Cochinita Pibil - Haute Cuisine Style

Recipe

Cochinita Pibil - Haute Cuisine Style

Elevated Cochinita Pibil: A Gourmet Twist on a Mexican Classic

In the realm of haute cuisine, we present an elevated version of the traditional Mexican dish, Cochinita Pibil. This refined adaptation combines the vibrant flavors of the original with sophisticated techniques and presentation. Prepare to indulge in a culinary journey that harmonizes the essence of Mexican cuisine with the elegance of haute cuisine.

Jan Dec

20 minutes

3-4 hours

4-4.5 hours

4 servings

Medium

Gluten-free, Dairy-free, Paleo, Low-carb, High-protein

N/A

Vegan, Vegetarian, Nut-free, Egg-free, Soy-free

Ingredients

While the original Cochinita Pibil is typically slow-cooked in a pit, this haute cuisine version embraces modern cooking methods. The dish is transformed into an artful composition, with carefully curated ingredients and refined plating techniques. The flavors remain true to the traditional dish, but with a touch of finesse and refinement. We alse have the original recipe for Cochinita pibil, so you can check it out.

Nutrition

  • Calories (kcal / KJ): 350 kcal / 1465 KJ
  • Fat: 18g (Saturated Fat: 6g)
  • Carbohydrates: 10g (Sugars: 4g)
  • Protein: 35g
  • Fiber: 2g
  • Salt: 1.5g

Preparation

  1. 1.
    In a bowl, combine orange juice, lime juice, minced garlic, achiote paste, dried oregano, ground cumin, ground cinnamon, salt, and black pepper. Mix well to form a marinade.
  2. 2.
    Place the cubed pork shoulder in a large resealable bag and pour the marinade over it. Seal the bag and refrigerate for at least 4 hours, preferably overnight.
  3. 3.
    Preheat the oven to 325°F (160°C).
  4. 4.
    In a Dutch oven or oven-safe pot, heat the white vinegar, dry white wine, and chicken broth over medium heat. Add the marinated pork shoulder and bay leaves. Cover the pot and transfer it to the preheated oven.
  5. 5.
    Cook for 3-4 hours, or until the pork is tender and easily shreds with a fork.
  6. 6.
    Remove the pot from the oven and let it rest for a few minutes. Using two forks, shred the pork.
  7. 7.
    Serve the Cochinita Pibil on a plate, garnished with thinly sliced red onion and fresh cilantro.

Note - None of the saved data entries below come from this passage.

(** * gag: a declaratively configured HTTP gateway

    Shallow embedding of the matching-and-dispatch engine of the [gag]
    package (condition.go and gag.go): Conditions, the middleware chain,
    the reverse-proxy terminal action, the per-Condition dispatch closure
    and the Serve entry point with its validation.

    Handlers have side effects on the response writer and on the network;
    they are embedded as state transformers over a [World] that holds the
    response writer and the list of effects performed so far.  A handler
    may panic (Go's nil dereference), so its result is an [Outcome]. *)

From Stdlib Require Import ZArith Ascii String List Bool Lia.
From stdpp Require Import base option list gmap strings pretty fin_maps.

Local Open Scope string_scope.
Local Open Scope Z_scope.

(** ** Strings that need a double quote *)

(** The character [0x22]. *)
Definition dq : string := String (ascii_of_nat 34) EmptyString.

(** The character [0x0a]. *)
Definition nl : string := String (ascii_of_nat 10) EmptyString.

(** ** net/textproto: canonical header keys *)

Module textproto.

Definition isLower (c : ascii) : bool :=
  (97 <=? nat_of_ascii c)%nat && (nat_of_ascii c <=? 122)%nat.

Definition isUpper (c : ascii) : bool :=
  (65 <=? nat_of_ascii c)%nat && (nat_of_ascii c <=? 90)%nat.

Definition isDigit (c : ascii) : bool :=
  (48 <=? nat_of_ascii c)%nat && (nat_of_ascii c <=? 57)%nat.

(** [c -= 'a' - 'A'] on a lower-case letter. *)
Definition toUpper (c : ascii) : ascii :=
  if isLower c then ascii_of_nat (nat_of_ascii c - 32) else c.

(** [c += 'a' - 'A'] on an upper-case letter. *)
Definition toLower (c : ascii) : ascii :=
  if isUpper c then ascii_of_nat (nat_of_ascii c + 32) else c.

(** The punctuation allowed in an HTTP token. *)
Definition tokenPunct : list ascii :=
  list_ascii_of_string "!#$%&'*+-.^_`|~".

(** [validHeaderFieldByte]: letters, digits and token punctuation. *)
Definition validHeaderFieldByte (c : ascii) : bool :=
  isLower c || isUpper c || isDigit c
  || existsb (Ascii.eqb c) tokenPunct.

Definition validHeaderFieldName (s : string) : bool :=
  forallb validHeaderFieldByte (list_ascii_of_string s).

(** The canonicalising loop: upper case at the start and after each
    dash, lower case elsewhere. *)
Fixpoint canonLoop (upper : bool) (s : string) : string :=
  match s with
  | EmptyString => EmptyString
  | String c s' =>
      let c' := if upper then toUpper c else toLower c in
      String c' (canonLoop (Ascii.eqb c' "-"%char) s')
  end.

(** [CanonicalMIMEHeaderKey]: a key with a byte that is no token byte
    is returned unchanged. *)
Definition CanonicalMIMEHeaderKey (s : string) : string :=
  if validHeaderFieldName s then canonLoop true s else s.

(** Two names that differ only in the case of their letters. *)
Fixpoint eqFold (s t : string) : bool :=
  match s, t with
  | EmptyString, EmptyString => true
  | String a s', String b t' => Ascii.eqb (toLower a) (toLower b) && eqFold s' t'
  | _, _ => false
  end.

End textproto.

(** ** net/http: headers, requests and the response writer *)

Module http.

(** [http.Header] is [map[string][]string]. *)
Abbreviation Header := (gmap string (list string)).

(** Indexing a Go map with a missing key yields the nil slice. *)
Definition index (h : Header) (k : string) : list string :=
  default [] (h !! k).

(** The comma-ok form [_, ok := h[k]]. *)
Definition has (h : Header) (k : string) : bool :=
  bool_decide (is_Some (h !! k)).

Definition Header_Set (k v : string) (h : Header) : Header :=
  <[textproto.CanonicalMIMEHeaderKey k := [v]]> h.

Definition Header_Add (k v : string) (h : Header) : Header :=
  <[textproto.CanonicalMIMEHeaderKey k :=
      (index h (textproto.CanonicalMIMEHeaderKey k) ++ [v])%list]> h.

(** One header line read: a line whose name is empty is skipped, every
    other line is stored under the canonical form of its name. *)
Definition readLine (h : Header) (kv : string * string) : Header :=
  if String.eqb (textproto.CanonicalMIMEHeaderKey (fst kv)) "" then h
  else Header_Add (fst kv) (snd kv) h.

(** [textproto.ReadMIMEHeader]: the header map built from the header lines
    of a request, in the order they arrive. *)
Definition readMIMEHeader (wire : list (string * string)) : Header :=
  fold_left readLine wire ∅.

Record Request := mkRequest {
  Method : string;
  URL_Path : string;
  Header_ : Header;
  Body : string
}.

(** The response writer: the header map stays mutable, the first
    [WriteHeader] fixes the status and the headers sent, [Write] appends
    to the body and sends status 200 first when none was sent. *)
Record ResponseWriter := mkResponseWriter {
  rw_header : Header;
  rw_wrote : option (Z * Header);
  rw_body : string
}.

Definition newResponseWriter : ResponseWriter :=
  {| rw_header := ∅; rw_wrote := None; rw_body := "" |}.

Definition SetHeader (k v : string) (w : ResponseWriter) : ResponseWriter :=
  {| rw_header := Header_Set k v (rw_header w);
     rw_wrote := rw_wrote w; rw_body := rw_body w |}.

Definition AddHeader (k v : string) (w : ResponseWriter) : ResponseWriter :=
  {| rw_header := Header_Add k v (rw_header w);
     rw_wrote := rw_wrote w; rw_body := rw_body w |}.

Definition WriteHeader (code : Z) (w : ResponseWriter) : ResponseWriter :=
  match rw_wrote w with
  | Some _ => w
  | None => {| rw_header := rw_header w;
               rw_wrote := Some (code, rw_header w);
               rw_body := rw_body w |}
  end.

Definition Write (b : string) (w : ResponseWriter) : ResponseWriter :=
  let w' := WriteHeader 200 w in
  {| rw_header := rw_header w'; rw_wrote := rw_wrote w';
     rw_body := rw_body w' +:+ b |}.

(** What the caller sees. *)
Definition status (w : ResponseWriter) : option Z := fst <$> rw_wrote w.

Treat your ingredients with care...

  • Achiote paste — If you can't find achiote paste, you can make a substitute by combining equal parts paprika, cumin, and turmeric.
  • Orange juice — Use freshly squeezed orange juice for the best flavor.
  • Pork shoulder — Opt for a well-marbled pork shoulder for tender and juicy results.
  • Lime juice — Freshly squeezed lime juice adds a bright and tangy flavor to the dish.
  • Red onion — Slice the red onion thinly for a delicate crunch and vibrant color.

Tips & Tricks

  • For an extra layer of flavor, marinate the pork overnight to allow the spices to penetrate the meat.
  • If you prefer a smoky taste, you can add a small amount of chipotle powder to the marinade.
  • Serve the Cochinita Pibil with warm tortillas, pickled red onions, and a squeeze of fresh lime juice for a complete gourmet experience.
  • Leftovers can be used to make delicious tacos, quesadillas, or even a flavorful pulled pork sandwich.
  • To achieve a beautiful caramelized crust on the pork, you can broil it for a few minutes after shredding.

Serving advice

Serve the Cochinita Pibil as the centerpiece of an elegant dinner. Plate the shredded pork artistically, garnish with thinly sliced red onions and fresh cilantro. Accompany it with warm tortillas, pickled red onions, and a side of black beans for a complete haute cuisine experience.

Presentation advice

Create an eye-catching presentation by arranging the shredded pork in a neat mound on the plate. Place the thinly sliced red onions in an elegant fan shape on top of the pork. Sprinkle fresh cilantro leaves delicately over the dish for a pop of color. Serve with warm tortillas on the side.